I have a table of User data which I would like to disguise/anonymize. Two of the columns have location data (e.g. lat and long, both BigDecimals).

I have anonymized all the names and other personalized information, and I would like to keep each lat/long pair together, however randomize them within the users, so that the locations stay accurate, but their association with a User is now random.

I assume this involves an UPDATE function, but I'm not sure how to perform it on the same table.

I am very new at postgres and would appreciate any help – thanks!

Best Answer

so that the locations stay accurate, but their association with a User is now random.

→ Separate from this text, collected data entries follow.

(** * streaming-server: stream identity, ref-graph and socket admission

    A shallow embedding of [pkg/stream/stream.go] and
    [pkg/socket/server/server.go], with the properties their specification
    states about them.

    Go strings are byte strings and are modelled as [string]; Go maps are
    [gmap]s; [(T, error)] results are sums; the clock, the provider
    responses and the collaborating packages that are not part of these two
    files are explicit inputs. *)

From Stdlib Require Import ZArith QArith Ascii.
From Equations Require Import Equations.
From stdpp Require Import gmap strings list.

Local Open Scope string_scope.
Local Open Scope list_scope.
Local Open Scope nat_scope.

(** Go's [error] values are built by [fmt.Errorf] and only ever compared with
    [nil] or logged, so an error is its message; a [(T, error)] result is
    either the value or the error. *)
Definition error := string.

Inductive result (A : Type) : Type :=
| Ok (a : A)
| Err (e : error).
Arguments Ok {A} a.
Arguments Err {A} e.

Definition is_Ok {A} (r : result A) : bool :=
  match r with Ok _ => true | Err _ => false end.

(** ** Go's [strings] package, as far as the program uses it *)
Module GoStrings.

(** [strings.HasPrefix(s, prefix)]. *)
Fixpoint HasPrefix (s prefix : string) : bool :=
  match prefix, s with
  | EmptyString, _ => true
  | String _ _, EmptyString => false
  | String a p, String b s' => if decide (a = b) then HasPrefix s' p else false
  end.

(** The slice expressions [s[:n]] and [s[n:]]; the program only takes them
    at indices that [Index] returned, which are in range. *)
Fixpoint slice_to (n : nat) (s : string) : string :=
  match n, s with
  | S n', String c s' => String c (slice_to n' s')
  | _, _ => EmptyString
  end.

Fixpoint slice_from (n : nat) (s : string) : string :=
  match n, s with
  | S n', String _ s' => slice_from n' s'
  | _, _ => s
  end.

(** [strings.Index(s, substr)]: the byte offset of the leftmost occurrence,
    [None] for Go's [-1]. *)
Fixpoint Index (s substr : string) : option nat :=
  if HasPrefix s substr then Some 0
  else match s with
       | EmptyString => None
       | String _ s' => S <$> Index s' substr
       end.

(** [strings.Contains(s, substr)]. *)
Definition Contains (s substr : string) : bool :=
  match Index s substr with Some _ => true | None => false end.

(** Each round of [Split] continues on a shorter string: an occurrence
    lies within the string, and the slice after it drops at least the
    separator. *)
Lemma length_slice_from n s : String.length (slice_from n s) = String.length s - n.
Proof.
  revert s; induction n as [|n IH]; intros [|c s]; simpl; try lia. apply IH.
Qed.

Lemma HasPrefix_length s p : HasPrefix s p = true → String.length p ≤ String.length s.
Proof.
  revert s; induction p as [|a p IH]; intros [|b s]; simpl; try lia; try done.
  case_decide; [|done]. intros Hp. apply IH in Hp. lia.
Qed.

Lemma Index_bound s substr m :
  Index s substr = Some m → m + String.length substr ≤ String.length s.
Proof.
  revert m; induction s as [|c s IH]; intros m; cbn [Index].
  - destruct (HasPrefix "" substr) eqn:E; [|done].
    intros [= <-]. by apply HasPrefix_length in E.
  - destruct (HasPrefix (String c s) substr) eqn:E.
    + intros [= <-]. by apply HasPrefix_length in E.
    + destruct (Index s substr) as [k|] eqn:Ek; [|done].
      intros [= <-]. specialize (IH k eq_refl). simpl. lia.
Qed.

(** Go's [explode]: the pieces of a split on the empty separator, one per
    UTF-8 sequence, which on the single-byte strings modelled here is one
    per byte. The separators of this program are all non-empty literals. *)
Fixpoint explode (s : string) : list string :=
  match s with
  | EmptyString => []
  | String c s' => String c EmptyString :: explode s'
  end.

(** Keeps the equation [Index s sep = r] in scope of the branch on [r]. *)
Definition inspect {A : Type} (x : A) : { y : A | x = y } := exist _ x eq_refl.

(** [strings.Split(s, sep)]: Go's [genSplit] finds the leftmost occurrence
    with [Index], emits [s[:m]], continues with [s[m+len(sep):]] and emits
    what is left when no occurrence remains. *)
Equations? Split (s sep : string) : list string by wf (String.length s) lt :=
  Split s sep with decide (sep = "") := {
    | left _ => explode s
    | right Hne with inspect (Index s sep) := {
      | exist _ None _ => [s]
      | exist _ (Some m) Hm =>
          slice_to m s :: Split (slice_from (m + String.length sep) s) sep } }.
Proof.
  apply Index_bound in Hm. rewrite length_slice_from.
  destruct sep; [done|]. simpl in *. lia.
Qed.

(** The piece of [s] before the first [sep], all of [s] when there is none:
    element [0] of [Split s sep]. *)
Definition upTo (sep s : string) : string :=
  match Index s sep with Some m => slice_to m s | None => s end.

(** All byte offsets at which [substr] occurs in [s], overlapping
    occurrences included. *)
Fixpoint occurrences (s substr : string) : list nat :=
  (if HasPrefix s substr then [0] else []) ++
  match s with
  | EmptyString => []
  | String _ s' => S <$> occurrences s' substr
  end.

End GoStrings.

(** ** [pkg/stream/stream.go] *)
Module Stream.
Import GoStrings.

(** *** Identity extraction *)

(** [regexp.MatchString("watch\\?v=", s)]: the pattern is the literal
    [watch?v=] (its only operator is the escaped question mark) and is not
    anchored, so it matches exactly when the literal occurs in [s]; the
    pattern compiles, so the error result the source discards is [nil]. *)
Definition matchWatchMarker (s : string) : bool := Contains s "watch?v=".

(** [ytVideoIdFromUrl]. The index expressions [segs[len(segs)-1]],
    [idSegs[1]] and [ampSegs[0]] are total lookups here; they are in range
    whenever they are reached ([ytVideoIdFromUrl_in_range]), so the default
    of the lookup, where Go would panic, is never returned. *)
Definition ytVideoIdFromUrl (videoUrl : string) : result string :=
  let segs := Split videoUrl "/" in
  if decide (length segs < 2) then Err "invalid url"
  else
    let lastSeg := segs !!! (length segs - 1) in
    if matchWatchMarker lastSeg then
      let idSegs := Split lastSeg "watch?v=" in
      let ampSegs := Split (idSegs !!! 1) "&" in
      if decide (1 < length ampSegs) then Ok (ampSegs !!! 0)
      else Ok (idSegs !!! 1)
    else Ok lastSeg.

(** [twitchVideoIdFromUrl]. *)
Definition twitchVideoIdFromUrl (videoUrl : string) : result string :=
  let segs := Split videoUrl "/videos/" in
  if decide (length segs ≠ 2) then Err "invalid url"
  else Ok (segs !!! 1).

(** [soundCloudIdFromUrl]; it cannot fail. *)
Definition soundCloudIdFromUrl (permalink : string) : result string :=
  let segs := Split permalink "/" in
  Ok (segs !!! (length segs - 1)).

(** *** Time, floats and raw bytes *)

(** [time.Time] as an instant on the clock; [time.Now()] is an input. *)
Definition Time := Z.

(** [[]byte]: a byte string. [None] stands for a [nil] slice where the
    source passes one, [Some ""] for [[]byte{}]. *)
Definition bytes := string.

(** [float64], restricted to the finite values the modelled code computes,
    which are rationals. *)
Definition float64 := Q.

(** The integer a [float64] conversion of an [int] yields: exact up to
    [2^53], beyond that rounded to 53 significant bits, ties to even. *)
Definition round53 (n : Z) : Z :=
  let a := Z.abs n in
  if (a <=? 2 ^ 53)%Z then n
  else
    let k := (Z.log2 a - 52)%Z in
    let q := (a / 2 ^ k)%Z in
    let r := (a mod 2 ^ k)%Z in
    let half := (2 ^ (k - 1))%Z in
    let q' := if (r <? half)%Z then q
              else if (half <? r)%Z then (q + 1)%Z
              else if Z.even q then q else (q + 1)%Z in
    (Z.sgn n * q' * 2 ^ k)%Z.

(** The conversion [float64(n)] of an [int]. *)
Definition float64_of_int (n : Z) : float64 := inject_Z (round53 n).

(** *** Creation sources and references *)

(** [StreamCreationSource] with its two implementations. *)
Inductive StreamCreationSource : Type :=
| UnknownStreamCreationSourceSchema
| StreamCreationSourceSchema (SourceName : string).

Definition GetSourceName (c : StreamCreationSource) : string :=
  match c with
  | UnknownStreamCreationSourceSchema => "no source info"
  | StreamCreationSourceSchema name => name
  end.

Definition NewStreamCreationSource (name : string) : StreamCreationSource :=
  StreamCreationSourceSchema name.

(** [StreamRef]: anything with a [UUID() string] method. Two different
    references may report the same identity. *)
Class StreamRef (R : Type) := UUID : R → string.

(** *** Stream metadata: the ref-graph *)
Section Meta.
Context {R : Type} `{StreamRef R}.

(** [StreamMetaSchema]. The two maps are allocated by [NewStreamMeta], the
    only constructor the program uses. *)
Record StreamMetaSchema : Type := mkStreamMeta {
  CreationSource : StreamCreationSource;
  LastUpdated : Time;
  ParentRefs : gmap string R;
  LabelledRefs : gmap string R
}.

If I understand you right, it could work like this:

UPDATE tbl
SET lat = t.lat
  , lon = t.lon
FROM (
   SELECT t2.id, t1.lat, t1.lon
   FROM  (
      SELECT lat, lon, row_number() OVER () AS rn
      FROM   tbl t1
      ) t1
   JOIN  (
      SELECT id, row_number() OVER (ORDER BY random()) AS rn
      FROM   tbl t2
      ) t2 USING (rn)
   ) t
WHERE  tbl.id = t.id;

lat / lon have moved to another row, randomly. Every connection to it's original row is gone, but lat & lon stay together.